Today, she still can’t get a straight answer as to what list includes her son’s name. She said it is not on the "do not fly" list since he is able to get an airline ticket, but more likely among the 16,000 "selectee" names that demand strict security screening. Every time they go to an airport, both Mikey and his father, Michael Hicks, are searched and frisked. Their boarding passes are marked with four large red letters "S," which means security must pat them down. Mikey was two years old the first time security frisked him, and Mrs. Hicks told the New York Times he cried.
The TSA insists there is no eight-year-old boy on their watch lists. "Airlines can and should automatically de-select any 8-year-olds out there that appear to be on a watch list," reads the TSA website’s Myth Busters section. "The most common occurrence is name confusion and individuals are told they are on the no fly list when in fact, they are not." But the burden of responsibility for pre-screening passengers against comprehensive terror watch lists rests, not with the TSA, but with individual airlines. A TSA press release says the agency is in the process of assuming that responsibility by the end of 2010.

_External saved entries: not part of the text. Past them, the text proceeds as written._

(* ===== verification/SqlTables.v ===== *)
(** * SqlTables: what a query over a table returns

    Sorting under an order that tells the rows apart gives one list, whatever order the rows were
    visited in ([listing]); the lemmas say what insertion, deletion and trimming do to it. *)
From stdpp Require Import strings gmap.
From S2P Require Import Prelude Store Sqlite.

(** ** Sorting *)

Section sorting.
Context {A : Type} (leb : A → A → bool).

(** A sorted list is determined by its elements when the order tells them apart. *)
Lemma sorted_perm_unique l1 l2 :
  (∀ x y, x ∈ l1 → y ∈ l1 → leb x y = true → leb y x = true → x = y) →
  sorted_by leb l1 → sorted_by leb l2 → l1 ≡ₚ l2 → l1 = l2.
Proof.
  intros Ha H1. revert l2. unfold sorted_by in *.
  induction H1 as [|x l1 H1 IH Hx]; intros l2 H2 Hp.
  { apply Permutation_nil_l in Hp. by subst. }
  destruct l2 as [|y l2]; [by apply Permutation_nil_r in Hp|].
  apply StronglySorted_inv in H2 as [H2 Hy]. rewrite Forall_forall in Hx, Hy.
  assert (x = y) as ->.
  { assert (x ∈ y :: l2) as [->|Hxl]%elem_of_cons by (rewrite <- Hp; apply list_elem_of_here); [done|].
    assert (y ∈ x :: l1) as [->|Hyl]%elem_of_cons by (rewrite Hp; apply list_elem_of_here); [done|].
    apply Ha; [apply list_elem_of_here|by apply list_elem_of_further|by apply Hx|by apply Hy]. }
  f_equal. apply IH; [|done|by apply Permutation_cons_inv in Hp].
  intros a b Hia Hib. by apply Ha; apply list_elem_of_further.
Qed.

(** Two orders that agree on every pair in list order sort alike. *)
Lemma isort_ext leb2 l :
  StronglySorted (λ x y, leb x y = leb2 x y) l → isort leb l = isort leb2 l.
Proof.
  induction 1 as [|x l Hl IH Hx]; [done|].
  change (isort_insert leb x (isort leb l) = isort_insert leb2 x (isort leb2 l)). rewrite <- IH.
  assert (Forall (λ y, leb x y = leb2 x y) (isort leb l)) as Hk.
  { rewrite Forall_forall in Hx |- *. intros y Hy. by apply Hx, (isort_elem_of leb). }
  revert Hk. generalize (isort leb l) as k. clear IH. intros k.
  induction 1 as [|y k Hy Hk IHk]; cbn; [done|]. rewrite <- Hy, IHk. done.
Qed.

Lemma sorted_by_rev l : sorted_by leb l → sorted_by (desc leb) (rev l).
Proof.
  unfold sorted_by, desc. induction 1 as [|x l Hl IH Hx]; [constructor|]. cbn [rev].
  apply StronglySorted_app_2; [|done|repeat constructor].
  intros a b Ha%list_elem_of_In%in_rev%list_elem_of_In ->%list_elem_of_singleton.
  rewrite Forall_forall in Hx. by apply Hx.
Qed.

Lemma NoDup_filter_in {B} `{EqDecision B} (key : A → B) l1 l2 :
  NoDup (map key (l1 ++ l2)) →
  List.filter (λ x, bool_decide (key x ∈ map key l2)) (l1 ++ l2) = l2.
Proof.
  rewrite map_app. intros (_ & Hd & _)%NoDup_app. rewrite List.filter_app.
  assert (List.filter (λ x, bool_decide (key x ∈ map key l2)) l1 = []) as ->.
  { apply elem_of_nil_inv. intros x [Hx Hk%bool_decide_eq_true]%elem_of_filter_list.
    apply (Hd (key x)); [|done]. apply elem_of_map_list. by exists x. }
  cbn. assert (∀ x, x ∈ l2 → bool_decide (key x ∈ map key l2) = true) as Hin.
  { intros x Hx. apply bool_decide_eq_true, elem_of_map_list. by exists x. }
  revert Hin. generalize (map key l2) as ks. intros ks. clear Hd.
  induction l2 as [|x l2 IH]; intros Hin; cbn; [done|].
  rewrite Hin by apply list_elem_of_here. f_equal. apply IH.
  intros y Hy. apply Hin. by apply list_elem_of_further.
Qed.
End sorting.

Lemma isort_map {A B} (f : A → B) (leb : B → B → bool) l :
  isort leb (map f l) = map f (isort (λ x y, leb (f x) (f y)) l).
Proof.
  induction l as [|x l IH]; [done|].
  change (isort_insert leb (f x) (isort leb (map f l))
          = map f (isort_insert (λ x y, leb (f x) (f y)) x (isort (λ x y, leb (f x) (f y)) l))).
  rewrite IH. generalize (isort (λ x y, leb (f x) (f y)) l) as k.
  induction k as [|y k IHk]; [done|].
  cbn [map isort_insert]. destruct (leb (f x) (f y)); [done|]. by rewrite IHk.
Qed.

Lemma filter_map_list {A B} (f : A → B) (p : B → bool) l :
  List.filter p (map f l) = map f (List.filter (λ x, p (f x)) l).
Proof. induction l as [|x l IH]; cbn; [done|]. destruct (p (f x)); cbn; by rewrite IH. Qed.

Lemma filter_ext_in {A} (p q : A → bool) l :
  (∀ x, x ∈ l → p x = q x) → List.filter p l = List.filter q l.
Proof. intros H. apply List.filter_ext_in. intros x Hx. apply H. by apply list_elem_of_In. Qed.

Lemma filter_perm {A} (p : A → bool) l1 l2 : l1 ≡ₚ l2 → List.filter p l1 ≡ₚ List.filter p l2.
Proof.
  induction 1 as [|x l1 l2 H IH|x y l|l1 l2 l3 H1 IH1 H2 IH2]; cbn; [done| |..].
  - destruct (p x); by rewrite IH.
  - destruct (p x), (p y); try done. apply Permutation_swap.
  - by rewrite IH1.
Qed.

Lemma take_rev_drop {A} n (l : list A) : take n (rev l) = rev (drop (length l - n) l).
Proof.
  destruct (decide (n ≤ length l)%nat) as [Hn|Hn].
  - rewrite <- (take_drop (length l - n) l) at 1. rewrite rev_app_distr.
    assert (length (rev (drop (length l - n) l)) = n) as Hd by (rewrite length_rev, length_drop; lia).
    rewrite take_app_le by lia. apply take_ge. lia.
  - replace (length l - n)%nat with 0%nat by lia. rewrite drop_0.
    apply take_ge. rewrite length_rev. lia.
Qed.

(** ** Listings *)

Section listing.
Context {K V : Type} `{Countable K}.
Implicit Types (m : gmap K V) (p : K → V → bool).

(** The rows a condition selects, in order. *)
Definition listing (leb : K * V → K * V → bool) (p : K → V → bool) (m : gmap K V)
    : list (K * V) :=
  isort leb (List.filter (λ kv, p kv.1 kv.2) (map_to_list m)).

(** The order tells the selected rows apart. *)
Definition separates (leb : K * V → K * V → bool) (p : K → V → bool) (m : gmap K V) : Prop :=
  ∀ x y, m !! x.1 = Some x.2 → m !! y.1 = Some y.2 → p x.1 x.2 = true → p y.1 y.2 = true →
         leb x y = true → leb y x = true → x = y.

Lemma elem_of_select_rows p m x :
  x ∈ List.filter (λ kv, p kv.1 kv.2) (map_to_list m) ↔ m !! x.1 = Some x.2 ∧ p x.1 x.2 = true.
Proof.
  rewrite elem_of_filter_list. destruct x as [k v]. by rewrite elem_of_map_to_list.
Qed.

Lemma elem_of_listing leb p m x : x ∈ listing leb p m ↔ m !! x.1 = Some x.2 ∧ p x.1 x.2 = true.
Proof. unfold listing. by rewrite isort_elem_of, elem_of_select_rows. Qed.

Lemma listing_NoDup leb p m : NoDup (map fst (listing leb p m)).
Proof.
  unfold listing. assert (map fst (isort leb (List.filter (λ kv, p kv.1 kv.2) (map_to_list m)))
    ≡ₚ map fst (List.filter (λ kv, p kv.1 kv.2) (map_to_list m))) as ->.
  { by apply Permutation_map, isort_perm. }
  apply NoDup_map_filter. apply NoDup_fst_map_to_list.
Qed.

Lemma listing_ext leb p q m :
  (∀ k v, m !! k = Some v → p k v = q k v) → listing leb p m = listing leb q m.
Proof.
  intros Hpq. unfold listing. f_equal. apply filter_ext_in. intros [k v] Hk.
  by apply Hpq, elem_of_map_to_list.
Qed.

Context (leb : K * V → K * V → bool).
Context (leb_total : ∀ x y, leb x y = true ∨ leb y x = true).
Context (leb_trans : ∀ x y z, leb x y = true → leb y z = true → leb x z = true).

Lemma listing_sorted p m : sorted_by leb (listing leb p m).
Proof. by apply isort_sorted. Qed.

(** Sorted rows with the right elements are the listing. *)
Lemma listing_unique p m l :
  separates leb p m → sorted_by leb l →
  l ≡ₚ List.filter (λ kv, p kv.1 kv.2) (map_to_list m) → l = listing leb p m.
Proof.
  intros Hs Hl Hp. symmetry. apply (sorted_perm_unique leb); [|apply listing_sorted|done|].
  - intros x y [? ?]%elem_of_listing [? ?]%elem_of_listing. by apply Hs.
  - unfold listing. by rewrite isort_perm, Hp.
Qed.

Lemma listing_isort p m l :
  separates leb p m → l ≡ₚ List.filter (λ kv, p kv.1 kv.2) (map_to_list m) →
  isort leb l = listing leb p m.
Proof.
  intros Hs Hp. apply listing_unique; [done|by apply isort_sorted|by rewrite isort_perm].
Qed.

Lemma listing_desc p m l :
  separates leb p m → l ≡ₚ List.filter (λ kv, p kv.1 kv.2) (map_to_list m) →
  isort (desc leb) l = rev (listing leb p m).
Proof.
  intros Hs Hp. apply (sorted_perm_unique (desc leb)).
  - intros x y. rewrite !isort_elem_of, Hp, !elem_of_select_rows. intros [??] [??] ??.
    by apply Hs.
  - apply isort_sorted; unfold desc; [intros; apply or_comm, leb_total|].
    intros x y z H1 H2. by eapply leb_trans.
  - by apply sorted_by_rev, listing_sorted.
  - rewrite isort_perm, <- Permutation_rev. unfold listing. by rewrite isort_perm, Hp.
Qed.

Lemma delete_where_filter p q m :
  List.filter (λ kv, p kv.1 kv.2) (map_to_list (delete_where q m))
  ≡ₚ List.filter (λ kv, p kv.1 kv.2 && negb (q kv.1 kv.2)) (map_to_list m).
Proof.
  apply NoDup_Permutation.
  - eapply NoDup_fmap_1, (NoDup_map_filter fst), NoDup_fst_map_to_list.
  - eapply NoDup_fmap_1, (NoDup_map_filter fst), NoDup_fst_map_to_list.
  - intros [k v]. rewrite !elem_of_filter_list, !elem_of_map_to_list. cbn.
    unfold delete_where. rewrite map_retain_lookup, andb_true_iff. tauto.
Qed.

Lemma separates_delete p q m : separates leb p m → separates leb p (delete_where q m).
Proof.
  intros Hs x y Hx Hy. unfold delete_where in Hx, Hy.
  apply map_retain_lookup in Hx as [Hx _], Hy as [Hy _]. by apply Hs.
Qed.

(** Deleting rows leaves the others in place. *)
Lemma listing_delete p q m :
  separates leb p m →
  listing leb p (delete_where q m)
  = List.filter (λ kv, negb (q kv.1 kv.2)) (listing leb p m).
Proof.
  intros Hs. symmetry. apply listing_unique; [by apply separates_delete| |].
  - apply sorted_by_filter, listing_sorted.
  - rewrite delete_where_filter, <- filter_filter_and. apply filter_perm. unfold listing.
    apply isort_perm.
Qed.

Lemma listing_delete_other p q m :
  separates leb p m → (∀ k v, m !! k = Some v → p k v = true → q k v = false) →
  listing leb p (delete_where q m) = listing leb p m.
Proof.
  intros Hs Hd. rewrite listing_delete by done.
  rewrite (filter_ext_in _ (λ _, true)); [apply filter_true|].
  intros [k v] [Hk Hp]%elem_of_listing. cbn in *. by rewrite (Hd k v).
Qed.

Lemma listing_delete_all p m : listing leb p (delete_where p m) = [].
Proof.
  apply elem_of_nil_inv. intros x [Hx Hp]%elem_of_listing. unfold delete_where in Hx.
  apply map_retain_lookup in Hx as [_ Hx]. by rewrite Hp in Hx.
Qed.

(** A new row goes to the end of the list before sorting. *)
Lemma listing_insert p m k v :
  m !! k = None → separates leb p (<[k := v]> m) →
  listing leb p (<[k := v]> m)
  = if p k v then isort leb (listing leb p m ++ [(k, v)]) else listing leb p m.
Proof.
  intros Hk Hs. symmetry. apply listing_unique; [done|..].
  - destruct (p k v); [by apply isort_sorted|apply listing_sorted].
  - rewrite (filter_perm _ _ _ (map_to_list_insert _ _ _ Hk)). cbn [List.filter fst snd].
    destruct (p k v).
    + rewrite isort_perm, <- Permutation_cons_append. unfold listing. by rewrite isort_perm.
    + apply isort_perm.
Qed.

Context `{SqlEngine, !SqlEngineLaws}.

Lemma select_perm i q p m :
  select i q p m ≡ₚ List.filter (λ kv, p kv.1 kv.2) (map_to_list m).
Proof. unfold select. apply filter_perm, sql_scan_perm. Qed.

Lemma elem_of_select i q p m x : x ∈ select i q p m ↔ m !! x.1 = Some x.2 ∧ p x.1 x.2 = true.
Proof. by rewrite select_perm, elem_of_select_rows. Qed.

(** [ORDER BY .. DESC LIMIT n] gives the last [n] of the listing, newest first. *)
Lemma newest_rows i q p m n :
  separates leb p m → 0 <= n →
  sql_limit n (isort (desc leb) (select i q p m))
  = rev (drop (length (listing leb p m) - Z.to_nat n) (listing leb p m)).
Proof.
  intros Hs Hn. unfold sql_limit. rewrite (proj2 (Z.ltb_ge _ _)) by done.
  rewrite (listing_desc p m) by (done || apply select_perm). apply take_rev_drop.
Qed.

(** Keeping the newest rows drops the excess from the front of the listing. *)
Lemma listing_beyond i q p m n :
  separates leb p m → 0 <= n →
  listing leb p (delete_beyond i q p (desc leb) n m)
  = drop (excess n (listing leb p m)) (listing leb p m).
Proof.
  intros Hs Hn. unfold delete_beyond. rewrite listing_delete by done. rewrite newest_rows by done.
  set (L := listing leb p m). set (N := (length L - Z.to_nat n)%nat).
  change (excess n L) with N. assert (NoDup (map fst (take N L ++ drop N L))) as Hnd by (rewrite take_drop; apply listing_NoDup).
  apply NoDup_filter_in in Hnd. rewrite take_drop in Hnd. etrans; [|exact Hnd].
  apply filter_ext_in. intros [k v] [_ Hp]%elem_of_listing. cbn in Hp |- *.
  rewrite Hp. cbn [andb]. rewrite negb_involutive. apply bool_decide_ext.
  rewrite map_rev, !list_elem_of_In. symmetry. apply in_rev.
Qed.

Lemma listing_beyond_other i q p p' m n l :
  separates leb p' m → (∀ k v, m !! k = Some v → p' k v = true → p k v = false) →
  listing leb p' (delete_beyond i q p l n m) = listing leb p' m.
Proof.
  intros Hs Hd. unfold delete_beyond. apply listing_delete_other; [done|].
  intros k v Hk Hp. by rewrite (Hd k v).
Qed.
End listing.

Lemma elem_of_delete_where {K V} `{Countable K} (p : K → V → bool) m k v :
  delete_where p m !! k = Some v ↔ m !! k = Some v ∧ p k v = false.
Proof. unfold delete_where. by rewrite map_retain_lookup, negb_true_iff. Qed.

Lemma delete_where_subseteq {K V} `{Countable K} (p : K → V → bool) m : delete_where p m ⊆ m.
Proof. apply map_retain_subseteq. Qed.

Lemma beq_true x y : beq x y = true ↔ x = y.
Proof. apply bool_decide_eq_true. Qed.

The Department of Homeland Security provides a Traveler Redress Inquiry Program for those who run into mismatch issues.The New York Times reported that since 2007 more than 80,000 travelers have filed complaints with DHS, and some have even changed their names or the spelling of them to avoid trouble.
But Mrs. Hicks said nothing has helped in their eight-year saga of security delays. She told the Early Show that a TSA representative met them at the airport on their most recent trip to ensure there would be no problems, but her son was still searched like a criminal. "Up your arms, down your arms, up your crotch," said Mrs. Hicks, describing the treatment. "A terrorist can blow his underwear up, and they don’t catch him. But my 8-year-old can’t walk through security without being frisked."
Mikey’s father is a U.S. Navy veteran, and his mother is a photojournalist who has flown with former Vice President Al Gore aboard Air Force II. Mrs. Hicks told the Early Show, "We understand there needs to be security. We know all about 9/11. We live 11 miles from the city. But if you just get all these people off the list that don’t belong on the list, then maybe you’d find the right people."